Missouri sends thousands of children to in-state and out-of-state camps every year. Parents reasonably expect that camps operating here — or serving Missouri families — meet rigorous safety standards. But many states, including Missouri, rely heavily on self-reporting, limited inspections and vague emergency planning requirements.
That must change.
This week, the Missouri Legislature can — and must — pass critical pieces of legislation that take a step toward establishing long-overdue safety standards for summer camps across Missouri.
These proposed bills and amendments would require camps to conduct background checks, obtain a state license and comply with state inspections and enforcement rules, as well as maintain a formal emergency plan. Camps will need to meet basic safety standards in alignment with The Campaign for Camp Safety’s core pillars of Prevention, Detection, Training and Response.
These measures are not burdensome. They are common sense. Many Missouri camps already implement these safeguards proactively. But we want to ensure all camps in the state meet the most rigorous safety requirements that already are standard in many other youth-serving environments, such as in schools, athletic venues and child care facilities.
As a professor specializing in facility and event management, I teach emergency preparedness and risk mitigation every semester. What failed at Camp Mystic would not pass even an introductory course on safety planning. That is not a matter of hindsight — it is a matter of negligence.

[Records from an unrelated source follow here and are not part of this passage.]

(** * Data-Analyst-Agent-API: parser, dependency reconciler, executor, retry loop

    A shallow embedding of [prompt_util.py], [depend.py], [exec.py],
    [classify.py] and the fall-back of [llm.py], and the properties of the
    specification that concern them.

    Python text ([str]) is a sequence of Unicode code points; it is
    modelled as [list N].  Console output ([print]) is not modelled. *)

From Stdlib Require Import ZArith NArith List Ascii String DecimalString Lia Bool.
From stdpp Require Import base option list gmap.

Local Open Scope N_scope.
Set Warnings "-clear-no-such-hyp".

(** ** Python strings *)

Module Py.

Definition char := N.
Abbreviation str := (list N).

(** A source literal, as the code points of its characters. *)
Definition lit (s : string) : str := map N_of_ascii (list_ascii_of_string s).

(** [str.isspace] for one character: the code points CPython's
    [_PyUnicode_IsWhitespace] accepts; [\s] of [re] uses the same test. *)
Definition WHITESPACE : list N :=
  [9; 10; 11; 12; 13; 28; 29; 30; 31; 32; 133; 160; 5760;
   8192; 8193; 8194; 8195; 8196; 8197; 8198; 8199; 8200; 8201; 8202;
   8232; 8233; 8239; 8287; 12288].

Definition isspace (c : char) : bool := existsb (N.eqb c) WHITESPACE.

(** [s.lstrip()], [s.rstrip()], [s.strip()] *)
Fixpoint lstrip (s : str) : str :=
  match s with
  | c :: s' => if isspace c then lstrip s' else s
  | [] => []
  end.

Definition rstrip (s : str) : str := rev (lstrip (rev s)).

Definition strip (s : str) : str := rstrip (lstrip s).

(** Truth value of a string: [if s:] *)
Definition truthy (s : str) : bool :=
  match s with [] => false | _ => true end.

(** [s[len(p):]] when [s.startswith(p)] *)
Fixpoint strip_prefix (p s : str) : option str :=
  match p, s with
  | [], _ => Some s
  | a :: p', b :: s' => if N.eqb a b then strip_prefix p' s' else None
  | _ :: _, [] => None
  end.

Definition startswith (s p : str) : bool :=
  match strip_prefix p s with Some _ => true | None => false end.

(** The first occurrence of [sep] in [s]: the text before it and the text
    after it ([s.partition(sep)] when [sep] occurs). *)
Fixpoint find_split (sep s : str) : option (str * str) :=
  match strip_prefix sep s with
  | Some rest => Some ([], rest)
  | None =>
      match s with
      | [] => None
      | c :: s' =>
          match find_split sep s' with
          | Some (a, b) => Some (c :: a, b)
          | None => None
          end
      end
  end.

(** [sub in s] *)
Definition contains (sub s : str) : bool :=
  match find_split sub s with Some _ => true | None => false end.

(** [s.split(sep)[0]] *)
Definition split_head (sep s : str) : str :=
  match find_split sep s with
  | Some (a, _) => a
  | None => s
  end.

(** Line boundaries of [str.splitlines]. *)
Definition LINEBREAKS : list N := [10; 13; 11; 12; 28; 29; 30; 133; 8232; 8233].

Definition is_linebreak (c : char) : bool := existsb (N.eqb c) LINEBREAKS.

(** [s.splitlines()]: a carriage return followed by a line feed is one
    boundary; there is no empty last line. *)
Fixpoint splitlines (s : str) : list str :=
  match s with
  | [] => []
  | c :: s' =>
      if is_linebreak c then
        match s' with
        | d :: s'' =>
            if N.eqb c 13 && N.eqb d 10 then [] :: splitlines s''
            else [] :: splitlines s'
        | [] => [[]]
        end
      else
        match splitlines s' with
        | [] => [[c]]
        | l :: ls => (c :: l) :: ls
        end
  end.

(** [str(n)] for an integer *)
Definition str_of_Z (n : Z) : str := lit (NilZero.string_of_int (Z.to_int n)).

End Py.

Import Py.

(** ** prompt_util.py: the response parser *)

Module PromptUtil.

This is not about punishing tradition or eliminating the summer camp experience. Camps can be transformative places for children. Sarah experienced joy, independence and confidence during her short time at Mystic. Those experiences matter. We want them to continue — for all children.

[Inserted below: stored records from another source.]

(** * Record collection tracker: the repository layer and HTTP facade of
    [server.py], embedded and verified.

    The embedding follows [server.py] function by function.  A database is
    the content of the SQLite file: each of the five tables is either absent
    or a list of rows in rowid order, together with its AUTOINCREMENT
    counter.  A table that is there has the columns of [SCHEMA]; a table of
    an older layout is not a database of this development.  A repository
    function maps a database to an outcome (a value or a raised exception)
    and the database as last committed. *)

From Stdlib Require Import ZArith QArith Qcanon Ascii String Lia.
From stdpp Require Import base numbers option list sorting strings gmap.

#[local] Set Warnings "-clear-no-such-hyp".
Local Open Scope Z_scope.

(** ** Python text

    A [str] is modelled by [string]; its characters are the code points
    below 256. *)
Module PyStr.

Definition code (c : ascii) : N := N_of_ascii c.

(** [str.isspace] on the code points below 256. *)
Definition is_space (c : ascii) : bool :=
  let n := code c in
  ((9 <=? n) && (n <=? 13) || (28 <=? n) && (n <=? 32)
   || (n =? 133) || (n =? 160))%N.

Definition is_digit (c : ascii) : bool :=
  let n := code c in ((48 <=? n) && (n <=? 57))%N.

Definition digit_val (c : ascii) : Z := Z.of_N (code c) - 48.

Fixpoint lstrip (s : string) : string :=
  match s with
  | String c s' => if is_space c then lstrip s' else s
  | EmptyString => EmptyString
  end.

(** A character is kept when it is not white space or when something is kept
    after it. *)
Fixpoint rstrip (s : string) : string :=
  match s with
  | String c s' =>
      match rstrip s' with
      | EmptyString => if is_space c then EmptyString else String c EmptyString
      | r => String c r
      end
  | EmptyString => EmptyString
  end.

(** [s.strip()] *)
Definition strip (s : string) : string := rstrip (lstrip s).

(** [s[:n]] *)
Definition prefix (n : nat) (s : string) : string := String.substring 0 n s.

(** Truth value of a [str]: non-empty. *)
Definition truthy (s : string) : bool :=
  match s with EmptyString => false | _ => true end.

(** Text comparison as SQLite's BINARY collation does it. *)
Definition leb (a b : string) : bool := String.leb a b.

End PyStr.

(** ** [datetime.strptime(val, "%Y-%m-%d")]

    The library turns the format into the regular expression
    [(\d\d\d\d)-(1[0-2]|0[1-9]|[1-9])-(3[0-1]|[1-2]\d|0[1-9]|[1-9]| [1-9])],
    matches it at the start of the text with the alternatives tried in that
    order, raises [ValueError] when there is no match or when text remains
    after the match, and raises [ValueError] again when the three numbers are
    not a date of the calendar (years 1 to 9999). *)
Module Strptime.
Import PyStr.

Definition matcher := string -> option (Z * string).

Definition in_range (lo hi : ascii) (c : ascii) : bool :=
  ((code lo <=? code c) && (code c <=? code hi))%N.

(** [\d\d\d\d] *)
Definition year4 : matcher := fun s =>
  match s with
  | String a (String b (String c (String d r))) =>
      if is_digit a && is_digit b && is_digit c && is_digit d
      then Some (digit_val a * 1000 + digit_val b * 100
                 + digit_val c * 10 + digit_val d, r)
      else None
  | _ => None
  end.

(** Two characters, the first in [l1..h1], the second in [l2..h2]. *)
Definition two (l1 h1 l2 h2 : ascii) : matcher := fun s =>
  match s with
  | String a (String b r) =>
      if in_range l1 h1 a && in_range l2 h2 b
      then Some (digit_val a * 10 + digit_val b, r) else None
  | _ => None
  end.

(** One character in [1..9]. *)
Definition one : matcher := fun s =>
  match s with
  | String a r => if in_range "1" "9" a then Some (digit_val a, r) else None
  | _ => None
  end.

(** A space, then one character in [1..9]. *)
Definition space_one : matcher := fun s =>
  match s with
  | String " " r => one r
  | _ => None
  end.

Definition month_alts : list matcher :=
  [two "1" "1" "0" "2"; two "0" "0" "1" "9"; one].

Definition day_alts : list matcher :=
  [two "3" "3" "0" "1"; two "1" "2" "0" "9"; two "0" "0" "1" "9"; one;
   space_one].

Definition dash (s : string) : option string :=
  match s with String "-" r => Some r | _ => None end.

(** The first alternative after which the continuation matches. *)
Fixpoint first_alt {A} (alts : list matcher) (s : string)
    (k : Z -> string -> option A) : option A :=
  match alts with
  | [] => None
  | m :: alts' =>
      match m s ≫= (fun '(v, r) => k v r) with
      | Some x => Some x
      | None => first_alt alts' s k
      end
  end.

(** The match of the whole expression: the three numbers and the text
    left after the match. *)
Definition regex_match (s : string) : option (Z * Z * Z * string) :=
  '(y, r1) ← year4 s;
  r2 ← dash r1;
  first_alt month_alts r2 (fun m r3 =>
    r4 ← dash r3;
    first_alt day_alts r4 (fun d r5 => Some (y, m, d, r5))).

Definition is_leap (y : Z) : bool :=
  (y mod 4 =? 0) && (negb (y mod 100 =? 0) || (y mod 400 =? 0)).

Definition days_in_month (y m : Z) : Z :=
  if m =? 2 then (if is_leap y then 29 else 28)
  else if (m =? 4) || (m =? 6) || (m =? 9) || (m =? 11) then 30
  else 31.

(** [datetime.date(y, m, d)] does not raise. *)
Definition valid_date (y m d : Z) : bool :=
  (1 <=? y) && (y <=? 9999) && (1 <=? m) && (m <=? 12)
  && (1 <=? d) && (d <=? days_in_month y m).

(** [true] when [strptime] returns, [false] when it raises [ValueError]. *)
Definition strptime_ok (s : string) : bool :=
  match regex_match s with
  | Some (y, m, d, EmptyString) => valid_date y m d
  | _ => false
  end.

(** The shape [YYYY-MM-DD]: ten characters, digits everywhere but for the
    two hyphens. *)
Definition is_yyyy_mm_dd (s : string) : bool :=
  match s with
  | String y1 (String y2 (String y3 (String y4 (String h1
      (String m1 (String m2 (String h2 (String d1 (String d2 EmptyString)))))))))
    => is_digit y1 && is_digit y2 && is_digit y3 && is_digit y4
       && bool_decide (h1 = "-"%char)
       && is_digit m1 && is_digit m2
       && bool_decide (h2 = "-"%char)
       && is_digit d1 && is_digit d2
  | _ => false
  end.

End Strptime.

(** ** The database *)
Module Db.

(** What a call can raise. *)
Inductive exn :=
| OperationalError (msg : string)
| IntegrityError (msg : string)
| ValueError (msg : string)
| TypeError
| AttributeError.

Inductive result (A : Type) :=
| Ok (a : A)
| Raise (e : exn).
Arguments Ok {A} a.
Arguments Raise {A} e.

Definition rbind {A B} (r : result A) (k : A -> result B) : result B :=
  match r with Ok a => k a | Raise e => Raise e end.

(** Rows, with the columns of [SCHEMA].  A table that exists has these
    columns: a table left by an older schema, with other columns, is outside
    the model. *)
Record artist := Artist {
  artist_id : Z; artist_name : string; artist_country : option string }.

Record genre := Genre { genre_id : Z; genre_name : string }.

Record store := Store {
  store_id : Z; store_name : string;
  store_state : option string; store_address : option string }.

Record record := Record_ {
  record_id : Z; title : string;
  rec_artist_id : option Z; rec_genre_id : option Z;
  year : option Z; condition : option string;
  price : option Qc; purchase_date : option string }.

(** A link row of [recordStores]: [(record_id, store_id)]. *)
Definition link : Type := Z * Z.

But no tradition, no legacy and no institution is worth a child’s life.
Missouri lawmakers have the opportunity — and the obligation — to lead. By strengthening camp safety laws, Missouri can help ensure families never again receive the phone call we did. That children are protected not by hope, but by preparation. And that parents can trust that no matter where they send their child to camp, their camper will be safe.
Missouri’s legislative session ends this Friday, May 15, and it is more vital than ever to push for stronger camp safety standards.
Sarah and the other 26 girls deserved better. The least we can do is ensure their deaths lead to real, lasting change.
Patrick Marsh is the father of one of the Heaven’s 27 who lost their girls in the tragic flash floods at Camp Mystic in the Texas Hill Country in July 2025. He was part of the push to pass meaningful camp safety reforms in Texas and Alabama this past year.